Maestro assures that – as soon as he broke up with the President – an employee handed him a press release from the senators and deputies of Peronism, where the main opposition force demanded De la Rúa “a gesture of greatness that allows him to overcome this crisis.” According to Maestro, they also “urgently convened a Parliamentary Assembly.”
Teacher says that he called the President again.
—Look Fernando, Peronism has resolved
withdraw its parliamentary support for the Government. The situation is very difficult and I don’t see a way out.
“I did everything I could; I summoned Peronism to a government of national unity, but I was not listened to.
—President, I give you some advice: make your resignation available to Congress so that Congress, through a Parliamentary Assembly, can decide what to do.
Maestro was referring to a special session of all legislators: senators and deputies. The instance provided by the Constitution to analyze the eventual resignation of a President and designate his successor.

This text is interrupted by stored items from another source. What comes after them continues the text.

(* ===== verification/EtRemote.v ===== *)
(** * Calls of remote processes (et-16.1/src/libsrc/et_remote.c, lines 390-1655)

    A call writes a command and its arguments and waits for the answer, with the mutex of
    the connection.  A function returns its status and what it stores through its pointer;
    [ptr] is whether the caller gave one. *)

From S2P Require Import Prelude Words CString EtTypes EtConductor EtNet.

Section Client.
  Context {S : Type} `{Conn S}.
  Implicit Types c : remote_id S.

(** ** What the calls have in common *)

(** A request and the first [n] bytes of the answer.  When the connection fails the mutex
    is given back; otherwise it is still held. *)
Definition ask c (request : list Z) (n : Z) : res ((Z + list Z) * remote_id S) :=
  c ← et_tcp_lock c;
  '(ok, s) ← etNetTcpWrite (r_sock c) request;
  let c := mkRemote (r_mutex c) s in
  if negb ok then Ret (inl ET_ERROR_WRITE, et_tcp_unlock c) else
  '(b, s) ← etNetTcpRead (r_sock c) n;
  let c := mkRemote (r_mutex c) s in
  match b with
  | None => Ret (inl ET_ERROR_READ, et_tcp_unlock c)
  | Some b => Ret (inr b, c)
  end.

(** The answer is a status. *)
Definition ask_status c (request : list Z) : res (Z * option unit * remote_id S) :=
  '(r, c) ← ask c request 4;
  match r with
  | inl err => Ret (err, None, c)
  | inr b => Ret (s32 (word b 0), None, et_tcp_unlock c)
  end.

(** The answer is a status and [n] integers, which are stored when the status is one of [good]. *)
Definition ask_values {A} (good : Z → bool) (n : Z) (store : list Z → A) c (request : list Z) (ptr : bool)
  : res (Z * option A * remote_id S) :=
  '(r, c) ← ask c request (4 + 4 * n);
  match r with
  | inl err => Ret (err, None, c)
  | inr b =>
      let err := s32 (word b 0) in
      Ret (err, if good err && ptr then Some (store b) else None, et_tcp_unlock c)
  end.

Definition good_status (err : Z) : bool := err =? ET_OK.
Definition first_int (b : list Z) : Z := s32 (word b 1).

(** The bytes of a string with its null byte. *)
Definition string_bytes (s : list Z) : list Z := s ++ [0].
Definition string_length (s : list Z) : Z := u32 (Z.of_nat (length s) + 1).

(** ** Closing *)

(** A failed write is ignored: the system has closed the connection then. *)
Definition close_with (com : Z) c : res (Z * S) :=
  c ← et_tcp_lock c;
  '(_, s) ← etNetTcpWrite (r_sock c) (ints [com]);
  '(s : S) ← close_socket s; Ret (ET_OK, s).
Definition etr_close := close_with ET_NET_CLOSE.
Definition etr_forcedclose := close_with ET_NET_FCLOSE.

(** When the write fails the mutex is kept. *)
Definition etr_kill c : res (Z * (remote_id S + S)) :=
  c ← et_tcp_lock c;
  '(ok, s) ← etNetTcpWrite (r_sock c) (ints [ET_NET_KILL]);
  if negb ok then Ret (ET_ERROR_WRITE, inl (mkRemote true s)) else
  '(s : S) ← close_socket s; Ret (ET_OK, inr s).

(** ** The system *)

(** A failed connection is a dead system. *)
Definition etr_alive c : res (Z * option unit * remote_id S) :=
  '(r, c) ← ask c (ints [ET_NET_ALIVE]) 4;
  match r with
  | inl _ => Ret (0, None, c)
  | inr b => Ret (s32 (word b 0), None, et_tcp_unlock c)
  end.

(** Any answer will do. *)
Definition etr_wait_for_alive c : res (Z * option unit * remote_id S) :=
  '(r, c) ← ask c (ints [ET_NET_WAIT]) 4;
  match r with
  | inl err => Ret (err, None, c)
  | inr _ => Ret (ET_OK, None, et_tcp_unlock c)
  end.

(** There is no answer. *)
Definition tell c (request : list Z) : res (Z * option unit * remote_id S) :=
  c ← et_tcp_lock c;
  '(ok, s) ← etNetTcpWrite (r_sock c) request;
  Ret (if negb ok then ET_ERROR_WRITE else ET_OK, None, mkRemote false s).
Definition etr_wakeup_attachment c (att : Z) := tell c (ints [ET_NET_WAKE_ATT; att]).
Definition etr_wakeup_all c (stat_id : Z) := tell c (ints [ET_NET_WAKE_ALL; stat_id]).

Definition etr_system_getstuff (cmd : Z) c := ask_values good_status 1 first_int c (ints [cmd]).
Definition etr_system_gettemps := etr_system_getstuff ET_NET_SYS_TMP.
Definition etr_system_gettempsmax := etr_system_getstuff ET_NET_SYS_TMPMAX.
Definition etr_system_getstations := etr_system_getstuff ET_NET_SYS_STAT.
Definition etr_system_getstationsmax := etr_system_getstuff ET_NET_SYS_STATMAX.
Definition etr_system_getprocs := etr_system_getstuff ET_NET_SYS_PROC.
Definition etr_system_getprocsmax := etr_system_getstuff ET_NET_SYS_PROCMAX.
Definition etr_system_getattachments := etr_system_getstuff ET_NET_SYS_ATT.
Definition etr_system_getattsmax := etr_system_getstuff ET_NET_SYS_ATTMAX.
Definition etr_system_getheartbeat := etr_system_getstuff ET_NET_SYS_HBEAT.
Definition etr_system_getpid := etr_system_getstuff ET_NET_SYS_PID.
Definition etr_system_getgroupcount := etr_system_getstuff ET_NET_SYS_GRP.

(** The mutex is not taken here.  [nevents] is the number of events that the process was
    told when it opened the system. *)
Definition etr_data_gethistogram (nevents : Z) c (size : Z) : res (Z * option (list Z) * remote_id S) :=
  '(ok, s) ← etNetTcpWrite (r_sock c) (ints [ET_NET_SYS_HIST]);
  if negb ok then Ret (ET_ERROR_WRITE, None, mkRemote (r_mutex c) s) else
  '(b, s) ← etNetTcpRead s 4;
  match b with
  | None => Ret (ET_ERROR_READ, None, mkRemote (r_mutex c) s)
  | Some b =>
      let err := s32 (word b 0) in
      if negb (err =? ET_OK) then Ret (err, None, mkRemote (r_mutex c) s) else
      (* the array of the caller has [size] elements *)
      if size <? nevents + 1 then Undef else
      '(b, s) ← etNetTcpRead s (4 * (nevents + 1));
      match b with
      | None => Ret (ET_ERROR_READ, None, mkRemote (r_mutex c) s)
      | Some b => Ret (ET_OK, Some (s32 <$> words (Z.to_nat (nevents + 1)) b), mkRemote (r_mutex c) s)
      end
  end.

(** ** Stations *)

Definition etr_station_create_at (allocated : bool) c (stat_name : list Z) (sc : et_stat_config)
    (position parallelposition : Z) : res (Z * option Z * remote_id S) :=
  if negb allocated then Ret (ET_ERROR_REMOTE, None, c) else
  ask_values (λ err, (err =? ET_OK) || (err =? ET_ERROR_EXISTS)) 1 first_int c
    (ints ([ET_NET_STAT_CRAT; c_init sc; c_flow_mode sc; c_user_mode sc; c_restore_mode sc; c_block_mode sc;
            c_prescale sc; c_cue sc; c_select_mode sc] ++ c_select sc ++
           [string_length (c_fname sc); string_length (c_lib sc); string_length (c_classs sc);
            string_length stat_name; position; parallelposition]) ++
     string_bytes (c_fname sc) ++ string_bytes (c_lib sc) ++ string_bytes (c_classs sc) ++ string_bytes stat_name) true.
Definition etr_station_create allocated c stat_name sc := etr_station_create_at allocated c stat_name sc ET_END ET_END.

Definition etr_station_remove c (stat_id : Z) := ask_status c (ints [ET_NET_STAT_RM; stat_id]).

(** The names of the host and of the socket's address are sent when they are found. *)
Definition sent_length (s : option (list Z)) : Z := match s with Some s => string_length s | None => 0 end.
Definition sent_bytes (s : option (list Z)) : list Z := match s with Some s => string_bytes s | None => [] end.
Definition etr_station_attach (allocated : bool) (pid : Z) (host ip : option (list Z)) c (stat_id : Z) (ptr : bool)
  : res (Z * option Z * remote_id S) :=
  if negb allocated then Ret (ET_ERROR_REMOTE, None, c) else
  ask_values good_status 1 first_int c
    (ints [ET_NET_STAT_ATT; stat_id; pid; sent_length host; sent_length ip] ++ sent_bytes host ++ sent_bytes ip) ptr.

Definition etr_station_detach c (att : Z) := ask_status c (ints [ET_NET_STAT_DET; att]).

(** Line 828 stores the second position in the place of the first one, and the last
    integer of the request, [junk], is not set. *)
Definition etr_station_setposition (junk : Z) c (stat_id position parallelposition : Z) :=
  ask_status c (ints [ET_NET_STAT_SPOS; stat_id; parallelposition; junk]).

Definition etr_station_getposition c (stat_id : Z) (ptr : bool) :=
  ask_values good_status 2 (λ b, (s32 (word b 1), s32 (word b 2))) c (ints [ET_NET_STAT_GPOS; stat_id]) ptr.

Definition etr_station_isattached c (stat_id att : Z) := ask_status c (ints [ET_NET_STAT_ISAT; stat_id; att]).

Definition etr_station_exists (allocated : bool) c (stat_name : list Z) (ptr : bool) :=
  if negb allocated then Ret (ET_ERROR_REMOTE, None, c) else
  ask_values (λ err, err =? 1) 1 first_int c
    (ints [ET_NET_STAT_EX; string_length stat_name] ++ string_bytes stat_name) ptr.

(** ET_STATION_SELECT_INTS integers. *)
Definition etr_station_setselectwords c (stat_id : Z) (select : list Z) :=
  ask_status c (ints ([ET_NET_STAT_SSW; stat_id] ++ select)).
Definition etr_station_getselectwords c (stat_id : Z) (ptr : bool) :=
  ask_values good_status 6 (λ b, s32 <$> tail (words 7 b)) c (ints [ET_NET_STAT_GSW; stat_id]) ptr.

(** The length of the name comes first, then the name, into an array of [cap] characters. *)
Definition etr_station_getname (cmd cap : Z) c (stat_id : Z) (ptr : bool) : res (Z * option (list Z) * remote_id S) :=
  '(r, c) ← ask c (ints [cmd; stat_id]) 8;
  match r with
  | inl err => Ret (err, None, c)
  | inr b =>
      let err := s32 (word b 0) in
      if negb (err =? ET_OK) then Ret (err, None, et_tcp_unlock c) else
      let len := s32 (word b 1) in
      if cap <? len then Undef else
      '(b, s) ← etNetTcpRead (r_sock c) len;
      let c := et_tcp_unlock (mkRemote true s) in
      match b with
      | None => Ret (ET_ERROR_READ, None, c)
      | Some b => if ptr then name ← c_string cap b; Ret (err, Some name, c) else Ret (err, None, c)
      end
  end.
Definition etr_station_getlib := etr_station_getname ET_NET_STAT_LIB ET_FILENAME_LENGTH.
Definition etr_station_getclass := etr_station_getname ET_NET_STAT_CLASS ET_FILENAME_LENGTH.
Definition etr_station_getfunction := etr_station_getname ET_NET_STAT_FUNC ET_FUNCNAME_LENGTH.

Definition etr_station_getstuff (cmd : Z) c (stat_id : Z) := ask_values good_status 1 first_int c (ints [cmd; stat_id]).
Definition etr_station_getattachments := etr_station_getstuff ET_NET_STAT_GATTS.
Definition etr_station_getstatus := etr_station_getstuff ET_NET_STAT_STATUS.
Definition etr_station_getinputcount := etr_station_getstuff ET_NET_STAT_INCNT.
Definition etr_station_getoutputcount := etr_station_getstuff ET_NET_STAT_OUTCNT.
Definition etr_station_getblock := etr_station_getstuff ET_NET_STAT_GBLOCK.
Definition etr_station_getuser := etr_station_getstuff ET_NET_STAT_GUSER.
Definition etr_station_getrestore := etr_station_getstuff ET_NET_STAT_GRESTORE.
Definition etr_station_getselect := etr_station_getstuff ET_NET_STAT_GSELECT.
Definition etr_station_getcue := etr_station_getstuff ET_NET_STAT_GCUE.
Definition etr_station_getprescale := etr_station_getstuff ET_NET_STAT_GPRE.

Definition etr_station_setstuff (cmd : Z) c (stat_id value : Z) := ask_status c (ints [cmd; stat_id; value]).
Definition etr_station_setblock := etr_station_setstuff ET_NET_STAT_SBLOCK.
Definition etr_station_setuser := etr_station_setstuff ET_NET_STAT_SUSER.
Definition etr_station_setrestore := etr_station_setstuff ET_NET_STAT_SRESTORE.
Definition etr_station_setprescale := etr_station_setstuff ET_NET_STAT_SPRE.
Definition etr_station_setcue := etr_station_setstuff ET_NET_STAT_SCUE.

(** ** Attachments: counts of 64 bits *)

Definition etr_attach_getstuff (cmd : Z) c (att_id : Z) :=
  ask_values good_status 2 (λ b, ET_64BIT_UINT (word b 1) (word b 2)) c (ints [cmd; att_id]).
Definition etr_attach_geteventsput := etr_attach_getstuff ET_NET_ATT_PUT.
Definition etr_attach_geteventsget := etr_attach_getstuff ET_NET_ATT_GET.
Definition etr_attach_geteventsdump := etr_attach_getstuff ET_NET_ATT_DUMP.
Definition etr_attach_geteventsmake := etr_attach_getstuff ET_NET_ATT_MAKE.
End Client.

De la Rúa was silent for a few seconds.
“If there is no other solution, I will.”
De la Rúa signed his resignation minutes after six thirty in the afternoon. He wrote it by hand, after summoning some trusted officials to his office. One of the officials who accompanied him in that gesture at the end, recalls that, once he stamped his signature on the resignation text, De la Rúa seemed to regain energy, as if a weight had been lifted from his shoulders.
“Well, we don’t have anything to do here today.” We’re leaving, ”he indicated to his distressed collaborators.
And he left the office to take the private elevator, but he was stopped by the head of the Military House, Vice Admiral Carlos Carbone, who had been in office for less than two days.
“Mr. President, you can’t go out there.” Security depends on me and there are a lot of people in the Plaza.
“I’m going straight, like I always do.”
“No, Mr. President, the helicopter is ready.” You cannot get out by land.
De la Rúa was quickly taken to the roof, where a Sikorsky S76B helicopter was already waiting for him, barely perched to protect the ceiling and walls of the historic building from possible cracks. In a rush and in just one minute, he boarded the machine, along with his aide, Lieutenant Colonel Gustavo Giacosa and the deputy chief of the presidential custody, Deputy Commissioner Marcelo Lioni.
It was seven fifty-two in the afternoon and the white helicopter was rising amid applause, shouts and insults from the people protesting in the Plaza de Mayo. An image that would remain in history.